YOUR INSTRUCTIONS:
Word for word, write out all of the data below.

MATERIAL TO PROCESS:
(** C31: what a caller reads of an exported error.  The message is the driver's
    message with NULs made visible.  A 1.1.0 caller finds the error's own details
    first, in order, then the gRPC code that the sentinel displaced: under its own
    key, present exactly when there is a code, as text that parses back to it; and
    every other index is empty.  Its [private_driver] survives.  A 1.0.0 caller
    gets no details, and nothing past its allocation is read. *)
Theorem exported_error_readable {FL : ForeignLaws} base e h error :
  truthful e -> owns base e h -> is_i64 (vendor_code error) = true ->
  exists e' h' m,
    export_error (Some e) error h = Some (Some e', h') /\
    ae_message (ae_prefix e') = Some m /\ h' !! m = Some (BText (exported_message error)) /\
    0%N ∉ exported_message error /\
    if decide (ae_vendor_code (ae_prefix e) = ADBC_ERROR_VENDOR_CODE_PRIVATE_DATA) then
      let own := default [] (details error) in
      ae_private_driver <$> ae_tail e' = ae_private_driver <$> ae_tail e /\
      (forall i, error_get_detail (Some e') i h' = Some
         (if decide (0 <= i < Z.of_nat (length own)) then
            match own !! Z.to_nat i with
            | Some (key, value) =>
                mkErrorDetail (Some (sanitized_cstring (as_bytes key))) (Some value) (Z.of_nat (length value))
            | None => empty_detail
            end
          else if decide (i = Z.of_nat (length own) /\ vendor_code error <> 0) then
            let code := show_Z (vendor_code error) in
            mkErrorDetail (Some (as_bytes VENDOR_CODE_DETAIL_KEY)) (Some (as_bytes code))
              (Z.of_nat (length (as_bytes code)))
          else empty_detail)) /\
      parse_i64 (show_Z (vendor_code error)) = Some (vendor_code error)
    else error_get_detail_count (Some e') h' = Some 0 /\
         forall i, error_get_detail (Some e') i h' = Some empty_detail.
Proof.
  intros Ht Ho Hi. destruct (export_error_spec base e h error Ht Ho)
    as (e' & h' & m & E & _ & _ & _ & Hm & Htext & Hsent & Hdet).
  exists e', h', m. do 3 (split; [done|]). split; [apply sanitized_cstring_no_nul|].
  case_decide as Hs.
  - destruct (Hdet Hs) as [Hd Hdrv]. split; [done|]. split; [|by apply parse_show_i64].
    intros i. unfold error_get_detail. rewrite Hd. cbn [mbind option_bind]. f_equal.
    unfold exported_details. case_decide as Hneg; [by rewrite !decide_False by lia|].
    destruct (decide (0 <= i < Z.of_nat (length (default [] (details error))))) as [Hlt|Hlt].
    + rewrite lookup_app_l by (rewrite length_map; lia). rewrite list_lookup_fmap.
      by destruct (default [] (details error) !! Z.to_nat i) as [[k v]|].
    + rewrite lookup_app_r by (rewrite length_map; lia). rewrite length_map.
      case_decide as Hv; [by rewrite decide_False by tauto|].
      destruct (decide (i = Z.of_nat (length (default [] (details error))))) as [->|Hne].
      * rewrite decide_True by done. by rewrite Nat2Z.id, Nat.sub_diag.
      * rewrite decide_False by tauto. rewrite lookup_ge_None_2; [done|]. cbn. lia.
  - assert (Hd : details_of (Some e') h' = Some None).
    { unfold details_of. rewrite decide_False; [done|]. by rewrite Hsent. }
    unfold error_get_detail_count, error_get_detail. rewrite Hd. by split.
Qed.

EXERCISE RESPONSE:
(** C31: what a caller reads of an exported error.  The message is the driver's
    message with NULs made visible.  A 1.1.0 caller finds the error's own details
    first, in order, then the gRPC code that the sentinel displaced: under its own
    key, present exactly when there is a code, as text that parses back to it; and
    every other index is empty.  Its [private_driver] survives.  A 1.0.0 caller
    gets no details, and nothing past its allocation is read. *)
Theorem exported_error_readable {FL : ForeignLaws} base e h error :
  truthful e -> owns base e h -> is_i64 (vendor_code error) = true ->
  exists e' h' m,
    export_error (Some e) error h = Some (Some e', h') /\
    ae_message (ae_prefix e') = Some m /\ h' !! m = Some (BText (exported_message error)) /\
    0%N ∉ exported_message error /\
    if decide (ae_vendor_code (ae_prefix e) = ADBC_ERROR_VENDOR_CODE_PRIVATE_DATA) then
      let own := default [] (details error) in
      ae_private_driver <$> ae_tail e' = ae_private_driver <$> ae_tail e /\
      (forall i, error_get_detail (Some e') i h' = Some
         (if decide (0 <= i < Z.of_nat (length own)) then
            match own !! Z.to_nat i with
            | Some (key, value) =>
                mkErrorDetail (Some (sanitized_cstring (as_bytes key))) (Some value) (Z.of_nat (length value))
            | None => empty_detail
            end
          else if decide (i = Z.of_nat (length own) /\ vendor_code error <> 0) then
            let code := show_Z (vendor_code error) in
            mkErrorDetail (Some (as_bytes VENDOR_CODE_DETAIL_KEY)) (Some (as_bytes code))
              (Z.of_nat (length (as_bytes code)))
          else empty_detail)) /\
      parse_i64 (show_Z (vendor_code error)) = Some (vendor_code error)
    else error_get_detail_count (Some e') h' = Some 0 /\
         forall i, error_get_detail (Some e') i h' = Some empty_detail.
Proof.
  intros Ht Ho Hi. destruct (export_error_spec base e h error Ht Ho)
    as (e' & h' & m & E & _ & _ & _ & Hm & Htext & Hsent & Hdet).
  exists e', h', m. do 3 (split; [done|]). split; [apply sanitized_cstring_no_nul|].
  case_decide as Hs.
  - destruct (Hdet Hs) as [Hd Hdrv]. split; [done|]. split; [|by apply parse_show_i64].
    intros i. unfold error_get_detail. rewrite Hd. cbn [mbind option_bind]. f_equal.
    unfold exported_details. case_decide as Hneg; [by rewrite !decide_False by lia|].
    destruct (decide (0 <= i < Z.of_nat (length (default [] (details error))))) as [Hlt|Hlt].
    + rewrite lookup_app_l by (rewrite length_map; lia). rewrite list_lookup_fmap.
      by destruct (default [] (details error) !! Z.to_nat i) as [[k v]|].
    + rewrite lookup_app_r by (rewrite length_map; lia). rewrite length_map.
      case_decide as Hv; [by rewrite decide_False by tauto|].
      destruct (decide (i = Z.of_nat (length (default [] (details error))))) as [->|Hne].
      * rewrite decide_True by done. by rewrite Nat2Z.id, Nat.sub_diag.
      * rewrite decide_False by tauto. rewrite lookup_ge_None_2; [done|]. cbn. lia.
  - assert (Hd : details_of (Some e') h' = Some None).
    { unfold details_of. rewrite decide_False; [done|]. by rewrite Hsent. }
    unfold error_get_detail_count, error_get_detail. rewrite Hd. by split.
Qed.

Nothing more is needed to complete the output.